Well, by now we should know not to expect much closure from The Leftovers.
These characters all have their own motivations and neuroses, which of course don’t always align with one another. Kevin’s regular trips to the afterlife are at odds with his position as the most resistant-to-weirdness character on the show. Nora’s unique relationship to loss has isolated her from her friends and family. Matt’s near-blind faith continues to chafe against just about everyone else’s rationality. The community may act as a nice salve, but it will never be a cure-all for what these people have gone through.
The episode ends, after establishing that the titular “Book of Kevin” is a gospel being written by Matt about everyone’s favorite Christ analogue, with what appears to be a flash-forward. We move from Jarden to the Australian countryside, where a grey-haired woman is keeping doves. After finding notes attached to the legs of some returning birds, she bikes over to a church, where a nun asks her if she knows anyone named Kevin. With pained resignation, Nora responds, “No.”
This ending poses many questions, both narrative and thematic, but one, in particular, reflects the series as a whole: How fractured can families become? Will the events taking place in the following seven episodes continue to drive wedges between our central characters? Or are they already doomed, set on their paths since before the Sudden Departure, with the supernatural only giving them the occasional nudge in the wrong direction?
The Leftovers has always been both hopeful and devastating, serving as a magnification of one of the great dichotomies that rules our lives: pain vs. joy. This fact is clear both in the way it treats its characters and the way it makes its audience feel. We marvel at the scope of the world and the mythology, watch in awe as beautiful visuals and an impeccable score stir our emotions. We laugh with the characters and cry when the suffer. We want them to find a home, and we loathe to think that if it isn’t where the heart is, it may not be anywhere at all.
The best we can hope for is that the individuals occupying this narrative are steered in a direction which showcases the breadth of their humanity in new and exciting ways. And judging by this premiere, we’re in for one hell of a ride.
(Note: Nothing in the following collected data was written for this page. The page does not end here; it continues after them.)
Lemma wp_ApplyWith sr dr plan opts (Q : W -> res Error (ApplyResult * option Error) -> Prop) w :
  Hooks opts = None -> quiet opts -> applicable w sr dr (Ops plan) ->
  let ops := drop (Z.to_nat (StartAt opts)) (Ops plan) in
  (forall w' out err, evolves (plan_paths dr ops) (fun q => q `prefix_of` dr \/ plan_dirs dr ops q) (view w) (view w') ->
     Forall (intact dr (view w) (view w')) ops ->
     (err = None -> 0 <= StartAt opts <= len (Ops plan) /\
        Forall (fun op => validateRel (Rel op) = Ok tt /\ done_op dr (view w') op) ops /\
        (CountPrior opts = true \/ StartAt opts = 0 -> counts (Ops plan) emptyApplied out)) ->
     Q w' (Ok (out, err))) ->
  wp (ApplyWith (mkRoots (native sr) (native dr)) plan opts) Q w.
Proof.
  intros Hh Hq (Hsr & Hdr & Hld & Hu & Hnd) ops HQ. unfold ApplyWith. cbv zeta.
  assert (Hstop : forall out e, Q w (Ok (out, Some e))).
  { intros out e. apply HQ; [apply evolves_refl| |done]. apply Forall_forall. intros o _ _. by left. }
  do 3 (case_if; [by apply wp_ret|]). apply wp_bind, wp_try, wp_call. cbn [RDestination]. intros w1 r1 E1.
  apply mkdirall_spec in E1 as [Hcr Hr1]; [|done..].
  assert (He1 : evolves (fun _ => False) (above dr) (view w) (view w1)) by (by eapply evolves_created).
  assert (Hint1 : Forall (fun o => view w1 !! target dr o = view w !! target dr o) ops).
  { apply Forall_forall. intros o Ho. destruct (Hcr (target dr o)) as [?|(_ & Hp & _)]; [done|].
    apply prefix_length in Hp. unfold target in Hp. rewrite length_app in Hp.
    pose proof (Split_nonempty (Rel o)). destruct (Split (Rel o)); [done|]. cbn in Hp. lia. }
  destruct r1 as [[]|e|]; [..|done]; cycle 1.
  { apply wp_ret, HQ; [| |done].
    - eapply evolves_mono; [| |exact He1]; [done|]. auto.
    - eapply Forall_impl; [exact Hint1|]. intros o Ho _. by left. }
  rewrite Hh. apply (wp_apply_from view (fun w => Forall (usable (view w) sr dr) (Ops plan)) (done_op dr) _ dr).
  { apply done_op_lasting. }
  { intros f Ef i op b w2 w3 r E. apply (Hq f Ef) in E as [-> ?]. done. }
  { intros op w2 Hop Hf. apply wp_apply_op; [done..| |].
    - rewrite Forall_forall in Hf. by eapply Hf, subseteq_drop.
    - intros w3 r. by apply usable_keeps_fit. }
  { eapply Forall_impl; [exact Hu|]. intros o. by eapply usable_evolves. }
  { eapply Forall_impl; [exact Hu|]. intros o. apply usable_untemp. }
  { done. }
  intros w' out err _ He Hint Hok. apply HQ.
  - eapply evolves_trans; [eapply evolves_mono; [| |exact He1]|eapply evolves_mono; [| |exact He]]; auto; done.
  - rewrite Forall_forall in Hint, Hint1 |- *. intros o Ho Hf. rewrite <- (Hint1 o Ho). by apply Hint.
  - intros ->. reflect_bools. split; [lia|]. by apply Hok.
Qed.
(** What a field reader returns, in every case. *)
Lemma takeU32_inv b :
  match takeU32 b with
  | Ok (v, r) => is_u32 v /\ b = le_bytes 4 v ++ r
  | Err _ => True
  | Panic => False
  end.
Proof.
  unfold takeU32. destruct (len b <? 4) eqn:E; [done|]. reflect_bools.
  destruct (split_at b 4) as (a & r & -> & Ha); [lia|].
  destruct (take_front (E := Error) a r 4) as [-> ->]; [done|]. cbn [bind]. rewrite U32LE_ok by done. cbn [bind].
  destruct (le_val_u 4 a Ha) as [Hv Eq]. split; [done|]. by rewrite <- Eq.
Qed.

Lemma takeU64_inv b :
  match takeU64 b with
  | Ok (v, r) => is_u64 v /\ b = le_bytes 8 v ++ r
  | Err _ => True
  | Panic => False
  end.
Proof.
  unfold takeU64. destruct (len b <? 8) eqn:E; [done|]. reflect_bools.
  destruct (split_at b 8) as (a & r & -> & Ha); [lia|].
  destruct (take_front (E := Error) a r 8) as [-> ->]; [done|]. cbn [bind]. rewrite U64LE_ok by done. cbn [bind].
  destruct (le_val_u 8 a Ha) as [Hv Eq]. split; [done|]. by rewrite <- Eq.
Qed.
- The interlude with Dean from Season One was hilarious, disturbing, and a little sad. Did he attempt to assassinate Kevin because he thought he was a dog in disguise, or because his only ally in the world had turned on him?
- I was worried for a minute that Kevin trying to keep his resurrecting abilities a secret or others being skeptical about them would become a plot point. My fears were assuaged when he was confronted by John, Matt, and Michael in the church.
- The opening scene didn’t blow me away as much as last season’s, but it certainly tied more neatly into the narrative.
- I’m curious as to whether John’s belief that Evie is still alive is just a tragically ironic inversion of last season’s disappearance, or if it is indeed foreshadowing something.